ROTA, Spain (July 23, 2019) Sailors aboard the guided-missile destroyer USS Gravely (DDG 107) man the rails as the ship arrives into Naval Station Rota to hand over duties as Standing NATO Maritime Group One (SNMG1) Flagship to USS Gridley. (U.S. Navy photo by Mass Communication Specialist 2nd Class Cameron Stoner)
ROTA, Spain — Standing NATO Maritime Group One (SNMG1) and Standing NATO Maritime Group Two (SNMG2) both transitioned flagship duties during a port visit to Rota, on July 26.
SNMG1 flagship duties were transferred from the US guided-missile destroyer USS Gravely (DDG 107) to the guided-missile destroyer USS Gridley (DDG 101) and for SNMG2, flagship duties were transferred from Canadian frigate HMCS Toronto, to HMCS Halifax. Both Rear Adm. Edward Cashman, Commander of SNMG1, and Commodore Josée Kurtz, Commander of SNMG2 will continue commanding their groups until the end of the year.

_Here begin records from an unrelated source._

(* ===== verification/Util.v ===== *)
(** The remaining functions of sylar/util.cc (time, stack traces, conversions of
    text) and the JSON helpers of sylar/util/json_util.cc. Values of JSON belong
    to the library jsoncpp and are an interface. *)

From Stdlib Require Import ZArith Lia.
From stdpp Require Import base numbers option strings pretty tactics list_numbers list.
From S2P Require Import Prelude StdSet Text.

Local Open Scope Z_scope.

(** ** Time and stack traces *)

(** [gettimeofday] gives seconds and microseconds. *)
Definition GetCurretMS (tv_sec tv_usec : Z) : Z := u64 (tv_sec * 1000 + tv_usec / 1000).

Definition GetCurretUS (tv_sec tv_usec : Z) : Z := u64 (s64 (tv_sec * 1000) * 1000 + tv_usec).

(** The text has to fit into [buf] with its end; otherwise [strftime] leaves the
    array undefined. *)
Definition Time2Str (strftime : list Z → Z → list Z) (ts : Z) (format : list Z) : outcome (list Z) :=
  let buf := strftime (c_str format) ts in
  if decide (length buf < 64)%nat then Ok buf else Stuck.

(** [frames] are the symbols of the stack, none when [backtrace_symbols] fails;
    a negative [skip] is a large one. *)
Definition Backtrace (frames : option (list (list Z))) (bt : list (list Z)) (size skip : Z) : list (list Z) :=
  match frames with
  | None => bt
  | Some strings => bt ++ (if decide (0 <= skip) then drop (Z.to_nat skip) (take (Z.to_nat size) strings) else [])
  end.

Definition BacktraceToString (frames : option (list (list Z))) (size skip : Z) (prefix : list Z) : list Z :=
  concat ((λ s, prefix ++ s ++ [10]) <$> Backtrace frames [] size skip).

(** ** [TypeUtil] *)

(** [strtoull] in base 10: too large a number gives the largest one, a minus sign
    negates modulo 2^64. *)
Definition strtoull (s : list Z) : Z :=
  let cap n := if decide (2 ^ 64 <= n) then None else Some n in
  match skip_space s with
  | 45 :: s => match cap (digits 0 s) with Some n => u64 (- n) | None => 2 ^ 64 - 1 end
  | 43 :: s => default (2 ^ 64 - 1) (cap (digits 0 s))
  | s => default (2 ^ 64 - 1) (cap (digits 0 s))
  end.

Definition ToChar (str : list Z) : Z :=
  match str with
  | [] => 0
  | c :: _ => swrap 8 c
  end.

Definition Atoi (str : list Z) : Z :=
  match str with
  | [] => 0
  | _ => s64 (strtoull (c_str str))
  end.

Definition Atof {F : Type} (zero : F) (atof : list Z → F) (str : list Z) : F :=
  match str with
  | [] => zero
  | _ => atof (c_str str)
  end.

(** The versions for a [const char*], which may be null: the text up to its
    terminator. *)
Definition ToChar_ptr (str : option (list Z)) : Z :=
  match str with None => 0 | Some s => swrap 8 (default 0 (head (c_str s))) end.

Definition Atoi_ptr (str : option (list Z)) : Z :=
  match str with None => 0 | Some s => s64 (strtoull (c_str s)) end.

Definition Atof_ptr {F : Type} (zero : F) (atof : list Z → F) (str : option (list Z)) : F :=
  match str with None => zero | Some s => atof (c_str s) end.

(** ** JSON *)

(** The characters with an escape of their own, and its second character. *)
Definition escape_of (c : Z) : option Z :=
  if decide (c = 12) then Some 102
  else if decide (c = 9) then Some 116
  else if decide (c = 13) then Some 114
  else if decide (c = 10) then Some 110
  else if decide (c = 8) then Some 98
  else if decide (c = 34) then Some 34
  else if decide (c = 92) then Some 92
  else None.

Fixpoint NeedEscape (v : list Z) : bool :=
  match v with
  | [] => false
  | c :: v => match escape_of c with Some _ => true | None => NeedEscape v end
  end.

(** The first loop of [Escape]. *)
Fixpoint escape_size (size : nat) (v : list Z) : nat :=
  match v with
  | [] => size
  | c :: v => escape_size (match escape_of c with Some _ => size + 2 | None => size + 1 end) v
  end.

(** Its second loop, which appends to [rt]. *)
Fixpoint escape_append (rt v : list Z) : list Z :=
  match v with
  | [] => rt
  | c :: v => escape_append (rt ++ match escape_of c with Some e => [92; e] | None => [c] end) v
  end.

Definition Escape (v : list Z) : list Z :=
  let size := escape_size 0 v in
  if decide (size = length v) then v else escape_append (replicate size 0) v.

(** [Json::Value], as far as the helpers look at it: [isMember] throws for a
    value that is no object. *)
Class JsonValue (J F : Type) : Type := {
  isMember : J → list Z → outcome bool;
  member : J → list Z → J;
  isString : J → bool;
  asString : J → list Z;
  isDouble : J → bool;
  asDouble : J → F;
  isInt : J → bool;
  asInt : J → Z;
  isUInt : J → bool;
  asUInt : J → Z;
  isInt64 : J → bool;
  asInt64 : J → Z;
  isUInt64 : J → bool;
  asUInt64 : J → Z
}.

Section json.
Context {J F : Type} `{JsonValue J F}.

(** What the helpers have in common: the member's value if it is of the type, the
    number in a text, and the default otherwise. *)
Definition get_number {T} (test : J → bool) (as_ : J → T) (of_text : list Z → T)
    (json : J) (name : list Z) (default_value : T) : outcome T :=
  found ← isMember json name;
  if found : bool then
    let v := member json name in
    Ok (if test v then as_ v else if isString v then of_text (asString v) else default_value)
  else Ok default_value.

Definition GetString (json : J) (name default_value : list Z) : outcome (list Z) :=
  found ← isMember json name;
  if found : bool then
    let v := member json name in
    Ok (if isString v then asString v else default_value)
  else Ok default_value.

Definition GetDouble (zero : F) (atof : list Z → F) : J → list Z → F → outcome F :=
  get_number isDouble asDouble (Atof zero atof).

Definition GetInt32 : J → list Z → Z → outcome Z := get_number isInt asInt (λ s, s32 (Atoi s)).
Definition GetUint32 : J → list Z → Z → outcome Z := get_number isUInt asUInt (λ s, u32 (Atoi s)).
Definition GetInt64 : J → list Z → Z → outcome Z := get_number isInt64 asInt64 Atoi.
Definition GetUint64 : J → list Z → Z → outcome Z := get_number isUInt64 asUInt64 (λ s, u64 (Atoi s)).

End json.

(** ** Properties *)

(** Milliseconds are the microseconds without their last three digits. *)
Lemma GetCurretMS_US sec usec :
  0 <= sec < 2 ^ 40 → 0 <= usec < 1000000 → GetCurretMS sec usec = GetCurretUS sec usec / 1000.
Proof.
  intros Hs Hu. unfold GetCurretMS, GetCurretUS.
  assert (usec / 1000 < 1000) by (apply Z.div_lt_upper_bound; lia).
  assert (0 <= usec / 1000) by (apply Z.div_pos; lia).
  rewrite (swrap_small 64) by (unfold in_signed; lia).
  rewrite !uwrap_small by (unfold in_unsigned; lia).
  replace (sec * 1000 * 1000 + usec) with (usec + (sec * 1000) * 1000) by lia. rewrite Z.div_add by lia. lia.
Qed.

Lemma c_str_dec n : c_str (dec n) = dec n.
Proof.
  apply c_str_id. destruct (Z.neg_nonneg_cases n) as [Hn|Hn].
  - destruct n as [|p|p]; [lia..|]. assert (dec (Z.neg p) = 45 :: dec (Z.pos p)) as -> by exact (text_cons _ _).
    constructor; [done|]. eapply Forall_impl; [apply dec_digits; lia|].
    intros c Hc%bool_decide_eq_true. lia.
  - eapply Forall_impl; [by apply dec_digits|]. intros c Hc%bool_decide_eq_true. lia.
Qed.

Lemma strtoull_digits s :
  s ≠ [] → Forall (λ c, is_digit c = true) s →
  strtoull s = if decide (2 ^ 64 <= digits 0 s) then 2 ^ 64 - 1 else digits 0 s.
Proof.
  intros Hs Hd. destruct s as [|c s]; [done|]. apply Forall_cons in Hd as [Hc _].
  apply bool_decide_eq_true in Hc. unfold strtoull. cbn [skip_space].
  replace (is_space c) with false by (symmetry; apply bool_decide_eq_false; lia).
  assert (c = 48 ∨ c = 49 ∨ c = 50 ∨ c = 51 ∨ c = 52 ∨ c = 53 ∨ c = 54 ∨ c = 55 ∨ c = 56 ∨ c = 57) as Hcase by lia.
  destruct_or!; subst c; by case_decide.
Qed.

Lemma digits_of_dec n : 0 <= n → digits 0 (dec n) = n.
Proof. intros Hn. pose proof (digits_dec n [] Hn I) as E. by rewrite app_nil_r in E. Qed.

(** [Atoi] reads every 64-bit number as it is printed, into a signed one; a
    larger one gives -1. *)
Lemma Atoi_dec n :
  (- 2 ^ 63 <= n < 2 ^ 64 → Atoi (dec n) = s64 n) ∧ (2 ^ 64 <= n → Atoi (dec n) = -1).
Proof.
  assert (dec n ≠ [] → Atoi (dec n) = s64 (strtoull (dec n))) as Hne.
  { intros Hd. unfold Atoi. rewrite c_str_dec. by destruct (dec n). }
  split.
  - intros Hn. destruct (Z.neg_nonneg_cases n) as [Hneg|Hpos].
    + destruct n as [|p|p]; [lia..|].
      assert (dec (Z.neg p) = 45 :: dec (Z.pos p)) as E by exact (text_cons _ _).
      rewrite Hne by (by rewrite E). rewrite E. unfold strtoull. cbn [skip_space].
      replace (is_space 45) with false by done. cbv iota. rewrite digits_of_dec by lia.
      rewrite decide_False by lia. by rewrite swrap_uwrap.
    + rewrite Hne by (by apply dec_nonempty). rewrite strtoull_digits by (by apply dec_nonempty || by apply dec_digits).
      rewrite digits_of_dec by lia. by rewrite decide_False by lia.
  - intros Hn. rewrite Hne by (apply dec_nonempty; lia).
    rewrite strtoull_digits by (apply dec_nonempty || apply dec_digits; lia).
    rewrite digits_of_dec by lia. by rewrite decide_True.
Qed.

(** The escaped text, and reading it back. *)
Definition escaped (v : list Z) : list Z :=
  concat ((λ c, match escape_of c with Some e => [92; e] | None => [c] end) <$> v).

Definition unescape_of (e : Z) : option Z :=
  if decide (e = 102) then Some 12
  else if decide (e = 116) then Some 9
  else if decide (e = 114) then Some 13
  else if decide (e = 110) then Some 10
  else if decide (e = 98) then Some 8
  else if decide (e = 34) then Some 34
  else if decide (e = 92) then Some 92
  else None.

Fixpoint unescape (v : list Z) : option (list Z) :=
  match v with
  | [] => Some []
  | c :: v =>
    if decide (c = 92) then
      match v with
      | [] => None
      | e :: v => c ← unescape_of e; cons c <$> unescape v
      end
    else cons c <$> unescape v
  end.

Lemma escape_size_spec v : ∀ n, escape_size n v = (n + length (escaped v))%nat.
Proof.
  induction v as [|c v IH]; intros n; [simpl; lia|]. cbn [escape_size]. rewrite IH. unfold escaped.
  rewrite fmap_cons. cbn [concat]. rewrite length_app. destruct (escape_of c); simpl; lia.
Qed.

Lemma escape_append_spec v : ∀ rt, escape_append rt v = rt ++ escaped v.
Proof.
  induction v as [|c v IH]; intros rt; [by rewrite app_nil_r|]. cbn [escape_append]. rewrite IH. unfold escaped.
  rewrite fmap_cons. cbn [concat]. by rewrite app_assoc.
Qed.

Lemma escaped_plain v : NeedEscape v = false → escaped v = v.
Proof.
  induction v as [|c v IH]; [done|]. cbn [NeedEscape]. unfold escaped in *. rewrite fmap_cons. cbn [concat].
  destruct (escape_of c); [done|]. intros E. by rewrite IH.
Qed.

Lemma length_escaped v :
  (length v <= length (escaped v))%nat ∧ (NeedEscape v = true → (length v < length (escaped v))%nat).
Proof.
  induction v as [|c v [IH1 IH2]]; [done|]. cbn [NeedEscape]. unfold escaped in *. rewrite fmap_cons. cbn [concat].
  rewrite length_app. destruct (escape_of c); simpl; [lia|]. split; [lia|]. intros E%IH2. lia.
Qed.

Lemma unescape_escaped v : unescape (escaped v) = Some v.
Proof.
  induction v as [|c v IH]; [done|]. unfold escaped in *. rewrite fmap_cons. cbn [concat].
  destruct (escape_of c) as [e|] eqn:E; unfold escape_of in E; repeat case_decide; simplify_eq;
    cbn [app unescape]; [rewrite decide_True by done; simpl; by rewrite IH..|].
  rewrite decide_False by done. by rewrite IH.
Qed.

(** [Escape] returns a text that needs no escape as it is. Every other one it
    returns with all special characters replaced, which read back gives the
    text, but behind as many NUL characters as the escaped text is long. *)
Theorem Escape_exact v :
  (NeedEscape v = false → Escape v = v) ∧
  (NeedEscape v = true → Escape v = replicate (length (escaped v)) 0 ++ escaped v) ∧
  unescape (escaped v) = Some v ∧ (NeedEscape v = false ↔ escaped v = v).
Proof.
  unfold Escape. rewrite escape_size_spec, escape_append_spec, Nat.add_0_l. cbv zeta.
  destruct (length_escaped v) as [_ Hl]. pose proof (unescape_escaped v).
  split_and!; [| |done|].
  - intros E. by rewrite decide_True by (by rewrite escaped_plain).
  - intros E. specialize (Hl E). by rewrite decide_False by lia.
  - split; [apply escaped_plain|]. intros E. destruct (NeedEscape v); [|done]. specialize (Hl eq_refl). rewrite E in Hl. lia.
Qed.

Section json_numbers.
Context {J F : Type} `{JsonValue J F}.

(** A number kept as a text is read like one kept as a number if it fits. *)
Lemma json_text_numbers (json : J) name n d :
  isMember json name = Ok true → isString (member json name) = true → asString (member json name) = dec n →
  (isInt (member json name) = false → in_signed 32 n → GetInt32 json name d = Ok n) ∧
  (isUInt (member json name) = false → in_unsigned 32 n → GetUint32 json name d = Ok n) ∧
  (isInt64 (member json name) = false → in_signed 64 n → GetInt64 json name d = Ok n) ∧
  (isUInt64 (member json name) = false → in_unsigned 64 n → GetUint64 json name d = Ok n).
Proof.
  intros Hm Hs Ha. unfold GetInt32, GetUint32, GetInt64, GetUint64, get_number. rewrite Hm. osimpl.
  rewrite Hs, Ha. unfold in_signed, in_unsigned. split_and!; intros -> Hn; rewrite (proj1 (Atoi_dec n)) by lia.
  - by rewrite (swrap_small 64), swrap_small by (unfold in_signed; lia).
  - by rewrite swrap_small, uwrap_small by (unfold in_signed, in_unsigned; lia).
  - by rewrite swrap_small by (unfold in_signed; lia).
  - rewrite uwrap_swrap by lia. by rewrite uwrap_small by (unfold in_unsigned; lia).
Qed.

End json_numbers.

Example escape_nul : Escape (text "a" ++ [10]) = [0; 0; 0] ++ text "a\n".
Proof. reflexivity. Qed.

Gravely departed Naval Station Norfolk December 28, 2018 with 320 embarked Sailors and, with an Allied staff embarked, assumed duties as flagship with in Copenhagen, Denmark on January 14. Demonstrating the value of established NATO procedures, the crew and staff integrated seamlessly with assigned Allied units and operated successfully during the first seven months of 2019.
"I am extremely grateful the USS Gravely was chosen to serve as the Flagship for SNMG1,” said Commanding Officer Justin Hodges. "The chance to embark a Staff and integrate with our NATO allies and partners was a unique and invaluable opportunity for the crew, not easily found anywhere else. The success of this deployment continues to demonstrate the foundations upon which NATO was built - that our effectiveness as a force is enhanced by our partnerships and alliance with other nations.”
Following the quick integration, SNMG1 went on to effectively complete operations in the North Atlantic and the Norwegian, North, and Baltic Seas, including exercises Dynamic Guard, Joint Warrior, BALTOPS 2019, and Dynamic Mongoose. These four major exercises demonstrated the capability of NATO’s maritime forces to operate across the full spectrum of warfare areas as well as to integrate with air, ground, and other surface units in joint operations with NATO allies and partners.
Upon departure from Rota, SNMG1 will integrate a number of new ships into the force and continue their 2019 deployment. The second half of the deployment will see a continued focus on NATO Maritime Command’s Maritime Express construct which includes more exercises and operations designed to build and maintain readiness and interoperability.
"The standing NATO maritime forces provide a continuous, enduring capability,” said Cashman. "As units and staff members rotate through the Standing Maritime Forces, there is a steady stream of ships with young men and women on board, who regularly join our services. They all learn NATO procedures as we operate together. They are the reason we must continue to train together, so that in the future they will carry on our mission to preserve peace by deterring conflict.”
Commodore Josée Kurtz assumed command of SNMG2 during a ceremony in Souda Bay, Greece, on 15 June, 2019. Shortly after this, SNMG2 sailed the Black Sea, with British frigate HMS Duncan, Romanian frigate ROS Regele Ferdinand, and Turkish frigate TCG Turgetreis. Together, they joined allies and partners participating in the joint Ukraine-US exercise Sea Breeze 19.
On conclusion, SNMG2 headed to Bulgaria to participate in the Bulgarian-led exercise Breeze 19.
"I am absolutely thrilled with the hard work and professionalism of the ships that we have had the honour of sailing with since I took command,” said Kurtz. "Through their dedication, we were able to integrate quickly as an effective force, and contribute to important regional exercises that contributed to building our capacity and capability to act together where and when required. This is what NATO is all about – nations coming together to act as one, providing presence, and helping to assure our partners and allies of our commitment to regional security in their waters.”
Following its departure from the Black Sea, SNMG2 proceeded to Rota, Spain, where Commodore Kurtz shifted her flag to HMCS Halifax.
"On behalf of HMCS Halifax, I am incredibly honoured by and excited for the opportunity to serve as Commodore Kurtz’s flagship,” said Commander Scott Nelson. "This is a tremendous opportunity for our team to work closely with the staff of SNMG2, and under the leadership of Commodore Kurtz.”
SNMG1 and SNMG2 are two of four standing maritime task groups composed of ships from various Allied countries. These task groups form the core maritime capabilities of NATO’s Very High Readiness Joint Task Force (VJTF). They provide a continuous maritime capability to execute NATO missions across the spectrum of operations, demonstrate solidarity, and strengthen diplomatic and professional links among Allied naval forces.